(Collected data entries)
Lemma options_table_ext s s' :
  max_concurrency s' = max_concurrency s ->
  truthy (enabled_optional_products s') = truthy (enabled_optional_products s) ->
  truthy (enabled_extended_product_search s') = truthy (enabled_extended_product_search s) ->
  (forall p, p ∈ SUPPORTED_PRODUCTS -> enabled_flag s' p = enabled_flag s p) ->
  (forall p, p ∈ SUPPORTED_PRODUCTS -> extended_flag s' p = extended_flag s p) ->
  directories s' = directories s ->
  options_table s' = options_table s /\ extra_vars_table s' = extra_vars_table s.
Proof.
  intros Hm Ho He Hen Hex Hd. unfold options_table, extra_vars_table.
  change SUPPORTED_PRODUCTS with [JBOSS_EAP; JBOSS_FUSE; JBOSS_WS] in *. cbn [fmap list_fmap existsb].
  rewrite Hm, Ho, He, Hd, !Hen, !Hex by set_solver. done.
Qed.

(** A dict of flags given back is the same flags. *)
Lemma negb_flag b : negb (convert_to_boolean (VBool (negb b))) = b.
Proof. by destruct b. Qed.

Lemma set_back s base s' : wf_scan s -> (base = s \/ base = new_scan) ->
  set_options (options_table s) base = Ok s' -> options_changed false (options_table s) base s' ->
  good_options (options_table s) ->
  options_table s' = options_table s /\ extra_vars_table s' = extra_vars_table s.
Proof.
  intros [_ _ (n & Hn & _) Hopt Hext] Hb Hs' [_ _ _ _ Hen Hex Hdirs _ _] Hg.
  destruct (shown_options s) as (Hm & Hd & He).
  destruct (set_options_shape _ _ _ Hg Hs') as (Hto & Hte & Hmc).
  apply options_table_ext.
  - rewrite Hmc, Hm, Hn. done.
  - rewrite Hto, Hd. destruct (truthy (enabled_optional_products s)) eqn:E; [done|].
    cbn. by destruct Hb as [-> | ->].
  - rewrite Hte, He. destruct (truthy (enabled_extended_product_search s)) eqn:E; [done|].
    cbn. by destruct Hb as [-> | ->].
  - intros p Hp. rewrite Hen by done. unfold new_flag, given. rewrite Hd.
    destruct (truthy (enabled_optional_products s)) eqn:E.
    + rewrite shown_disabled by done. cbn [is_none]. apply negb_flag.
    + cbn [is_none]. destruct Hb as [-> | ->]; [done|]. unfold enabled_flag.
      by rewrite (optional_none s Hopt E).
  - intros p Hp. rewrite Hex by done. unfold new_flag, given. rewrite He.
    destruct (truthy (enabled_extended_product_search s)) eqn:E.
    + rewrite shown_extended by done. done.
    + cbn [is_none]. destruct Hb as [-> | ->]; [done|].
      by rewrite (proj1 (extended_empty s Hext E)).
  - rewrite Hdirs. unfold new_directories, given. rewrite He.
    destruct (truthy (enabled_extended_product_search s)) eqn:E.
    + cbn [is_none]. apply shown_directories.
    + cbn [is_none]. destruct Hb as [-> | ->]; [done|].
      by rewrite (proj2 (extended_empty s Hext E)).
Qed.

(** ** Lemmas: requests *)

(** The row that a request starts from: its own name and sources, if given. *)
Definition with_fields (r : request) (base : scan) : scan :=
  set_sources (default (scan_sources base) (dedup <$> r_sources r))
    (set_name (default (name base) (r_name r)) base).

Definition requested_options (r : request) : pydict := default [] (r_options r).

(** What validation makes of a request. *)
Record valid (partial : bool) (r r' : request) : Prop := {
  va_name : r_name r' = r_name r;
  va_sources : r_sources r' = r_sources r;
  va_type : r_scan_type r' = r_scan_type r;
  va_options : requested_options r' = requested_options r;
  va_good : good_options (requested_options r);
  va_some_sources : forall l, r_sources r = Some l -> l <> [];
  va_inspect : forall t, r_scan_type r = Some t -> t = VStr "inspect";
  va_full : partial = false -> is_Some (r_name r) /\ is_Some (r_sources r) }.

Lemma no_options : good_options [].
Proof. split; by left. Qed.

Lemma hook_ok {A B} (f : A -> Res B) o o' : hook f o = Ok o' ->
  match o with Some a => exists b, f a = Ok b /\ o' = Some b | None => o' = None end.
Proof. destruct o; cbn; [|by intros [= <-]]. intros (b & Hb & [= <-])%bind_Ok. eauto. Qed.

Lemma choice_inspect t t' : choice_to_internal_value SCAN_TYPE_CHOICES t = Ok t' -> t' = t /\ t = VStr "inspect".
Proof.
  unfold choice_to_internal_value. destruct t; try done. intros H. repeat case_bool_decide; try done.
  injection H as <-. match goal with H : _ ∈ SCAN_TYPE_CHOICES |- _ => apply list_elem_of_singleton in H as -> end. done.
Qed.

Lemma is_valid_ok partial r r' : is_valid partial r = Ok r' -> valid partial r r'.
Proof.
  unfold is_valid. destruct (negb partial && bool_decide (r_name r = None)) eqn:En; [done|].
  destruct (negb partial && bool_decide (r_sources r = None)) eqn:Es; [done|].
  intros (srcs & Hs & (ty & Ht & (opts & Ho & [= <-])%bind_Ok)%bind_Ok)%bind_Ok.
  apply hook_ok in Hs, Ht, Ho. unfold requested_options.
  assert (Hopt : opts = r_options r /\ good_options (default [] (r_options r))).
  { destruct (r_options r) as [o|]; [|split; [done | apply no_options]].
    destruct Ho as (o' & [-> ?]%validate_options_ok & ->). done. }
  destruct Hopt as [-> Hg]. split; cbn; try done.
  - destruct (r_sources r) as [[|x l]|]; [by destruct Hs as (? & ? & _) | | done].
    by destruct Hs as (b & [= <-] & ->).
  - destruct (r_scan_type r) as [t|]; [|done]. by destruct Ht as (b & [-> _]%choice_inspect & ->).
  - unfold requested_options. by destruct partial, (r_options r).
  - intros l Hl. rewrite Hl in Hs. destruct Hs as (b & Hb & _). by destruct l.
  - intros t Hl. rewrite Hl in Ht. by destruct Ht as (b & [_ ?]%choice_inspect & _).
  - intros ->. cbn in En, Es. apply bool_decide_eq_false in En, Es.
    split; [by destruct (r_name r); [eexists|] | by destruct (r_sources r); [eexists|]].
Qed.

Lemma row_of_ok s row : row_of s = Ok row ->
  exists n, convert_to_int (max_concurrency s) = Some n /\ row = set_concurrency (VInt n) s /\ scan_type s <> VNone.
Proof.
  unfold row_of. destruct (is_none (scan_type s)) eqn:E; [done|].
  destruct (convert_to_int _) as [n|]; [|done]. intros [= <-]. exists n. split; [done|]. split; [done|].
  intros H. by rewrite H in E.
Qed.

(** A base that options can be put on. *)
Record base_ok (s : scan) : Prop := {
  bo_concurrency : exists n, convert_to_int (max_concurrency s) = Some n /\ 1 <= n <= 200;
  bo_opt : wf_optional (enabled_optional_products s);
  bo_ext : wf_extended (enabled_extended_product_search s) }.

Lemma wf_base s : wf_scan s -> base_ok s.
Proof. intros [_ _ (n & Hn & Hr) Ho He]. split; [exists n; by rewrite Hn | done | done]. Qed.

Lemma new_base : base_ok new_scan.
Proof. split; [exists 25; done | by left | by left]. Qed.

(** Saving what the options were put on. *)
Lemma saved_row partial o base s row :
  good_options o -> base_ok base -> options_changed partial o base s -> row_of s = Ok row ->
  scan_type s = VStr "inspect" -> scan_sources s <> [] -> NoDup (scan_sources s) ->
  wf_scan row /\ options_changed partial o base row.
Proof.
  intros Hg [Hc _ _] [H1 H2 H3 H4 H5 H6 H7 H8 H9] (n & Hn & -> & _)%row_of_ok Ht Hs HN. split.
  - split; try done. exists n. split; [done|]. rewrite Hn in H4. unfold new_concurrency in H4.
    destruct (go_concurrency _ Hg) as [E | (m & E & Hm)].
    + rewrite E in H4. destruct Hc as (m & Hm & ?). cbn in H4. rewrite Hm in H4. by injection H4 as ->.
    + destruct (is_none _) eqn:En; [by apply is_none_true in En; rewrite En in E|].
      rewrite E in H4. by injection H4 as ->.
  - split; try done. rewrite <-H4. by rewrite Hn.
Qed.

• [Directions]
Return, unchanged, the run of lines above that opens with the line containing "va_sources : r_sources r' = r_sources r;" and closes with the line containing "Proof. destruct o;". Include both.

• [Exercise solution]
  va_sources : r_sources r' = r_sources r;
  va_type : r_scan_type r' = r_scan_type r;
  va_options : requested_options r' = requested_options r;
  va_good : good_options (requested_options r);
  va_some_sources : forall l, r_sources r = Some l -> l <> [];
  va_inspect : forall t, r_scan_type r = Some t -> t = VStr "inspect";
  va_full : partial = false -> is_Some (r_name r) /\ is_Some (r_sources r) }.

Lemma no_options : good_options [].
Proof. split; by left. Qed.

Lemma hook_ok {A B} (f : A -> Res B) o o' : hook f o = Ok o' ->
  match o with Some a => exists b, f a = Ok b /\ o' = Some b | None => o' = None end.
Proof. destruct o; cbn; [|by intros [= <-]]. intros (b & Hb & [= <-])%bind_Ok. eauto. Qed.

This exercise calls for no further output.